Of all the smaller parties in the 2017 election, the Ban 1080 Party might be the strangest of them. There are other small single-issue parties – the Aotearoa Legalise Cannabis Party being foremost of these – but even these other parties have equivalents overseas. Who are the Ban 1080 Party, and what do we know about their 3,005 voters?
The Ban 1080 Party website argues for the need to stop making aerial poison drops that use sodium monofluoroacetate (1080) in New Zealand’s national parks and forests. The website’s tagline is “Protect our native birds” and they believe that aerial 1080 drops are a risk to the wellbeing of New Zealand’s birdlife.
A strong South Island focus was evident from the correlation matrix – the correlation between voting Ban 1080 Party in 2017 and living on the South Island was 0.37. The reason for this is probably because a greater proportion of South Islanders will live in the vicinity of a national park or a forest than North Islanders, who are much more urban on the whole, and it’s these people who access the outdoors who are most concerned about things like aerial poison drops.
This explain why the Ban 1080 Party also correlates strongly with other demographics that are well-represented on the South Island. The correlations between voting Ban 1080 in 2017 and other demographic categories were 0.34 for being a Kiwi of European descent, and 0.22 with median age. The only age bracket with a significant positive correlation with voting for the Ban 1080 Party was the 50-64 age bracket – the correlation here was 0.38.
If we examine measures of class we can see that Ban 1080 Party voters are poorer and less educated than the national average, which is especially striking if one considers that they otherwise belong to demographics that are positively correlated with wealth.
The correlation between voting Ban 1080 Party in 2017 and median personal income was -0.23, and the correlation between voting Ban 1080 Party in 2017 and having no NZQA qualifications was 0.44. Related to this is a correlation of 0.30 between voting Ban 1080 Party in 2017 and being a regular tobacco smoker. This paints a picture of a section of the community who are relatively simple people and who perhaps have been taken in by the hysteria a bit.

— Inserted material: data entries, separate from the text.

(** The type of the command is one of the enumerated set. *)
Definition recognized (type : string) : Prop := In type (map fst required_fields).

(** The type is recognized and one of its required fields is absent. *)
Definition lacks_required_field (command : MCPCommand.t) : Prop :=
exists (fields : list Field) (f : Field),
  In (MCPCommand.type command, fields) required_fields
  /\ In f fields /\ absent f command.

(** The reading of "every query re-fetches from the bridge": the answer to
    a [get_lights], [get_groups] or [get_scenes] command is the projection
    of what the bridge resolves when the command is handled, and the fetch
    is the one call the command adds to the trace. *)
Definition every_query_refetches : Prop :=
forall (command : MCPCommand.t) (w : World) (hue : Bridge),
  bridge (state w) = Some hue ->
  (MCPCommand.type command = "get_lights" ->
   forall ls, on_lights_getAll hue (bridge_calls (trace w)) = Resolved ls ->
     handleCommand command w
     = (Return (MCPResponse.mk_lights_list (map project_light ls)),
        record_event (EBridge lights_getAll) w))
  /\ (MCPCommand.type command = "get_groups" ->
      forall gs, on_groups_getAll hue (bridge_calls (trace w)) = Resolved gs ->
        handleCommand command w
        = (Return (MCPResponse.mk_groups_list (map project_group gs)),
           record_event (EBridge groups_getAll) w))
  /\ (MCPCommand.type command = "get_scenes" ->
      forall ss, on_scenes_getAll hue (bridge_calls (trace w)) = Resolved ss ->
        handleCommand command w
        = (Return (MCPResponse.mk_scenes_list (map project_scene ss)),
           record_event (EBridge scenes_getAll) w)).

End Vocabulary.


(** ** Further vocabulary *)

Module Terms.
Import JS Interpreter Server.

(** The response is one of the five shapes the interpreter builds: an
    error with a non-empty string and nothing else, the bare success flag,
    or one of the three lists. *)
Definition well_formed (r : MCPResponse.t) : Prop :=
(exists e : string, e <> "" /\ r = MCPResponse.mk_error e)
\/ r = MCPResponse.mk_success
\/ (exists ls, r = MCPResponse.mk_lights_list ls)
\/ (exists gs, r = MCPResponse.mk_groups_list gs)
\/ (exists ss, r = MCPResponse.mk_scenes_list ss).

(** Every normal result of [m] satisfies [P]. *)
Definition returns {A : Type} (P : A -> Prop) (m : M A) : Prop :=
forall (w : World) (a : A) (w' : World), m w = (Return a, w') -> P a.

(** [m] returns normally in every world. *)
Definition never_throws {A : Type} (m : M A) : Prop :=
forall w : World, exists (a : A) (w' : World), m w = (Return a, w').

(** The sockets of the message steps, in order. *)
Definition message_sockets (steps : list Step) : list nat :=
omap (fun s => match s with
               | step_message socket _ => Some socket
               | _ => None
               end) steps.

(** The bridge rejects every [setLightState] call. *)
Definition rejects_light_states (hue : Bridge) : Prop :=
forall (received : list BridgeCall) (id : string) (st : gmap string JsVal),
  exists e, on_setLightState hue received id st = Rejected e.

(** The call of a disco tick with the cursor at [colorIndex]. *)
Definition tick_call (lightId : string) (colorIndex : nat) : BridgeCall :=
lights_setLightState lightId
  (obj [("on", VBool true); ("bri", VNum (num 254));
        ("rgb", colors_at colorIndex); ("transitiontime", VNum (num 0))]).

(** [m] neither adds nor removes a timer and leaves the captured variables
    of timer [other] as they were. *)
Definition keeps_timer (other : nat) {A : Type} (m : M A) : Prop :=
forall w : World,
  intervals (snd (m w)) !! other = intervals w !! other
  /\ length (intervals (snd (m w))) = length (intervals w).

(** The worlds along one iteration of the loop. *)
Definition after_on (lightId : string) (color : rgb) (w : World) : World :=
record_event (ESleep 500) (advance_clock 500
  (record_event (EBridge (lights_setLightState lightId (on_at_color color))) w)).

Definition after_cycle (lightId : string) (color : rgb) (w : World) : World :=
record_event (ESleep 500) (advance_clock 500
  (record_event (EBridge (lights_setLightState lightId off)) (after_on lightId color w))).

(** The error thrown when a variable of the environment is missing. *)
Definition missing_environment : Error :=
{| message := Some "HUE_BRIDGE_IP and HUE_USERNAME environment variables must be set" |}.


End Terms.

(** ** Properties of the framing layer *)

Module FramingFacts.
Import JS Framing Server Vocabulary.

Lemma take_drop_at_index (s : string) (c : ascii) :
  indexOf s c <> -1 ->
  s = (take_chars (Z.to_nat (indexOf s c)) s
       ++ String c (drop_chars (S (Z.to_nat (indexOf s c))) s))%string
  /\ indexOf (take_chars (Z.to_nat (indexOf s c)) s) c = -1.
Proof.
  induction s as [|a s IH]; simpl; [congruence|].
  destruct (Ascii.eqb_spec a c) as [->|Hac]; [intros _; now simpl|].
  destruct (Z.eqb_spec (indexOf s c) (-1)) as [|Hne]; [congruence|].
  intros _. destruct (IH Hne) as [IH1 IH2].
  pose proof (indexOf_range s c Hne) as Hr.
  replace (Z.to_nat (indexOf s c + 1)) with (S (Z.to_nat (indexOf s c))) by lia.
  set (n := Z.to_nat (indexOf s c)) in *. split.
  - change (String a s = String a (take_chars n s ++ String c (drop_chars (S n) s))%string).
    now f_equal.
  - change (indexOf (String a (take_chars n s)) c = -1). simpl.
    destruct (Ascii.eqb_spec a c); [congruence|]. now rewrite IH2.
Qed.

Lemma split_at_newline (buffer : string) :
  indexOf buffer newline <> -1 ->
  buffer = (slice buffer 0 (indexOf buffer newline)
            ++ String newline (slice_from buffer (indexOf buffer newline + 1)))%string
  /\ indexOf (slice buffer 0 (indexOf buffer newline)) newline = -1.
Proof.
  intros Hne. pose proof (indexOf_range buffer newline Hne) as Hr.
  rewrite slice_prefix_take, slice_from_drop by lia.
  replace (Z.to_nat (indexOf buffer newline + 1))
    with (S (Z.to_nat (indexOf buffer newline))) by lia.
  now apply take_drop_at_index.
Qed.

Lemma process_complete_messages_spec (buffer : string) :
  buffer = join_lines (fst (process_complete_messages buffer))
                      (snd (process_complete_messages buffer))
  /\ Forall (fun m => indexOf m newline = -1) (fst (process_complete_messages buffer))
  /\ indexOf (snd (process_complete_messages buffer)) newline = -1.
Proof.
  funelim (process_complete_messages buffer); simpl.
  - auto.
  - destruct H as (H1 & H2 & H3).
    destruct (split_at_newline buffer Hne) as [S1 S2].
    split; [|split].
    + rewrite <- H1. exact S1.
    + constructor; assumption.
    + exact H3.
Qed.

Lemma process_complete_messages_unfold (buffer : string) :
  process_complete_messages buffer =
  if Z.eq_dec (indexOf buffer newline) (-1) then ([], buffer)
  else
    let newlineIndex := indexOf buffer newline in
    let r := process_complete_messages (slice_from buffer (newlineIndex + 1)) in
    (slice buffer 0 newlineIndex :: fst r, snd r).
Proof.
  funelim (process_complete_messages buffer); rewrite Heq; reflexivity.
Qed.

Lemma length_append (a b : string) :
  String.length (a ++ b)%string = (String.length a + String.length b)%nat.
Proof. induction a as [|x a IH]; simpl; [reflexivity|now rewrite IH]. Qed.

Lemma indexOf_append (a b : string) (c : ascii) :
  indexOf a c <> -1 -> indexOf (a ++ b)%string c = indexOf a c.
Proof.
  induction a as [|x a IH]; simpl; [congruence|].
  destruct (Ascii.eqb x c); [reflexivity|].
  destruct (Z.eqb_spec (indexOf a c) (-1)) as [|Hne]; [congruence|].
  intros _. rewrite (IH Hne).
  destruct (Z.eqb_spec (indexOf a c) (-1)); [congruence|reflexivity].
Qed.

Lemma take_chars_append (n : nat) (a b : string) :
  (n <= String.length a)%nat -> take_chars n (a ++ b)%string = take_chars n a.
Proof.
  revert a; induction n as [|n IH]; intros [|x a]; simpl; intros H;
    try reflexivity; try lia.
  now rewrite IH by lia.
Qed.

Lemma drop_chars_append (n : nat) (a b : string) :
  (n <= String.length a)%nat ->
  drop_chars n (a ++ b)%string = (drop_chars n a ++ b)%string.
Proof.
  revert a; induction n as [|n IH]; intros [|x a]; simpl; intros H;
    try reflexivity; try lia.
  now rewrite IH by lia.
Qed.

(** Feeding [a] and then [b] frames the same messages as feeding
    [a ++ b] at once. *)
Lemma process_complete_messages_append (a b : string) :
  process_complete_messages (a ++ b)%string =
  let r := process_complete_messages a in
  let r' := process_complete_messages (snd r ++ b)%string in
  ((fst r ++ fst r')%list, snd r').
Proof.
  funelim (process_complete_messages a); simpl.
  - now destruct (process_complete_messages (buffer ++ b)%string).
  - pose proof (indexOf_range buffer newline Hne) as Hr.
    rewrite (process_complete_messages_unfold (buffer ++ b)%string).
    rewrite (indexOf_append buffer b newline Hne).
    destruct (Z.eq_dec (indexOf buffer newline) (-1)); [contradiction|].
    cbv zeta.
    assert (Hs : slice_from (buffer ++ b)%string (indexOf buffer newline + 1)
                 = (slice_from buffer (indexOf buffer newline + 1) ++ b)%string).
    { rewrite !slice_from_drop by (rewrite ?length_append; lia).
      apply drop_chars_append. lia. }
    assert (Hp : slice (buffer ++ b)%string 0 (indexOf buffer newline)
                 = slice buffer 0 (indexOf buffer newline)).
    { rewrite !slice_prefix_take by (rewrite ?length_append; lia).
      apply take_chars_append. lia. }
    rewrite Hs, Hp, H. reflexivity.
Qed.

Lemma on_data_split_reads (buffer d1 d2 : string) :
  on_data buffer (d1 ++ d2)%string =
  let r1 := on_data buffer d1 in
  let r2 := on_data (snd r1) d2 in
  ((fst r1 ++ fst r2)%list, snd r2).
Proof.
  unfold on_data.
  replace (buffer ++ (d1 ++ d2))%string with ((buffer ++ d1) ++ d2)%string.
  - apply process_complete_messages_append.
  - clear. induction buffer as [|x s IH]; [reflexivity|].
    change (String x ((s ++ d1) ++ d2) = String x (s ++ d1 ++ d2))%string.
    now f_equal.
Qed.

Lemma indexOf_line (m x : string) :
  indexOf (m ++ String newline x)%string newline <> -1.
Proof.
  induction m as [|a m IH].
  - change (indexOf (String newline x) newline <> -1). simpl.
    now destruct (Ascii.eqb_spec newline newline).
  - change (indexOf (String a (m ++ String newline x)%string) newline <> -1).
    simpl. destruct (Ascii.eqb a newline); [lia|].
    destruct (Z.eqb_spec (indexOf (m ++ String newline x)%string newline) (-1));
      [contradiction|].
    pose proof (indexOf_lower (m ++ String newline x)%string newline). lia.
Qed.

Lemma line_prefix_unique (m m' x x' : string) :
  indexOf m newline = -1 -> indexOf m' newline = -1 ->
  (m ++ String newline x)%string = (m' ++ String newline x')%string ->
  m = m' /\ x = x'.
Proof.
  revert m'; induction m as [|a m IH]; intros [|a' m']; simpl.
  - intros _ _ H. change (String newline x = String newline x') in H.
    split; congruence.
  - intros _ H1 H. change (String newline x = String a' (m' ++ String newline x')%string) in H.
    injection H as <- _. now destruct (Ascii.eqb_spec newline newline).
  - intros H1 _ H. change (String a (m ++ String newline x)%string = String newline x') in H.
    injection H as -> _. now destruct (Ascii.eqb_spec newline newline).
  - intros H1 H2 H.
    change (String a (m ++ String newline x)%string
            = String a' (m' ++ String newline x')%string) in H.
    injection H as <- H.
    destruct (Ascii.eqb a newline); [discriminate|].
    destruct (Z.eqb_spec (indexOf m newline) (-1)) as [Hm|];
      [|pose proof (indexOf_lower m newline); lia].
    destruct (Z.eqb_spec (indexOf m' newline) (-1)) as [Hm'|];
      [|pose proof (indexOf_lower m' newline); lia].
    destruct (IH m' Hm Hm' H) as [-> ->]. auto.
Qed.

(** A buffer has one framing only: the messages and the remainder are
    determined by the text. *)
Lemma join_lines_unique (ms ms' : list string) (r r' : string) :
  Forall (fun m => indexOf m newline = -1) ms ->
  Forall (fun m => indexOf m newline = -1) ms' ->
  indexOf r newline = -1 -> indexOf r' newline = -1 ->
  join_lines ms r = join_lines ms' r' -> ms = ms' /\ r = r'.
Proof.
  intros Hms; revert ms'; induction Hms as [|m ms Hm Hms IH];
    intros ms' Hms' Hr Hr' H; destruct Hms' as [|m' ms' Hm' Hms']; simpl in H.
  - auto.
  - exfalso. rewrite H in Hr. now apply indexOf_line in Hr.
  - exfalso. rewrite <- H in Hr'. now apply indexOf_line in Hr'.
  - destruct (line_prefix_unique _ _ _ _ Hm Hm' H) as [-> H'].
    destruct (IH ms' Hms' Hr Hr' H') as [-> ->]. auto.
Qed.

(** C8: the data handler appends the chunk to the buffer and hands to
    [handleMessage], in order, every newline-terminated line of the
    result; what stays in the buffer is the text after the last newline.
    Re-joining the messages, each with its newline, and the remainder
    gives back the buffer and the chunk; no message and no remainder
    contains a newline; the messages are dispatched in that order; and
    bytes arriving in a later read continue the held remainder, so that
    reading [data] and then [later] frames what reading both at once
    frames. *)
Theorem on_data_frames_every_complete_line (buffer data : string) :
  let messages := fst (on_data buffer data) in
  let rest := snd (on_data buffer data) in
  (buffer ++ data)%string = join_lines messages rest
  /\ Forall (fun m => indexOf m newline = -1) messages
  /\ indexOf rest newline = -1
  /\ (forall JSON_parse socket,
        socket_on_data JSON_parse buffer data socket
        = (dispatch_all JSON_parse messages socket ;;; ret rest))
  /\ (forall later : string,
        on_data buffer (data ++ later)%string
        = ((messages ++ fst (on_data rest later))%list, snd (on_data rest later))).
Proof.
  cbv zeta.
  destruct (process_complete_messages_spec (buffer ++ data)%string) as (H1 & H2 & H3).
  repeat split.
  - exact H1.
  - exact H2.
  - exact H3.
  - intros JSON_parse socket. unfold socket_on_data.
    now destruct (on_data buffer data).
  - intros later. apply on_data_split_reads.
Qed.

The rural nature of Ban 1080 Party voters is demonstrated starkly when it comes to the correlations between voting for them in 2017 and working in the agriculture, fishing and forestry (0.67) or mining (0.69) industries. There was also a significant positive correlation of 0.35 between voting for Ban 1080 Party in 2017 and working in the hospitality industry.
These three correlations reflect the high proportion of Ban 1080 Party voters who were enrolled in either the West Coast-Tasman or Clutha-Southland electorates.
Underlying that Ban 1080 Party voters are comprised of the outdoorsy kind of person who spends a lot of time in national parks and forests, there are significant positive correlations between voting Ban 1080 Party in 2017 and both being born in New Zealand (0.46) and being male (0.35).
Ironically, given their heavy conservation focus, the Ban 1080 Party does not attract followers who are like the Green followers. The correlation between voting Ban 1080 Party in 2017 and voting Green in 2017 was -0.09.
People who voted Ban 1080 Party tended to overlap with those who voted New Zealand First and, oddly, Aotearoa Legalise Cannabis Party. Voting for the Ban 1080 Party in 2017 had a positive correlation with voting for either of these parties: 0.41 for New Zealand First and 0.28 for the ALCP.
Part of the reason for this is the high level of Maori support for the party. This might sound contradictory, given that most Maoris live on the North Island, but a couple of statistics make this association clear. The first is the correlation between voting Ban 1080 Party and being Maori, which was 0.16, and the correlation between living on the South Island and being Maori, which was -0.26.
This tells us that South Island Maori were proportionately big supporters of the Ban 1080 Party, which is fitting considering that this demographic is extremely active in the outdoors with hunting and food gathering.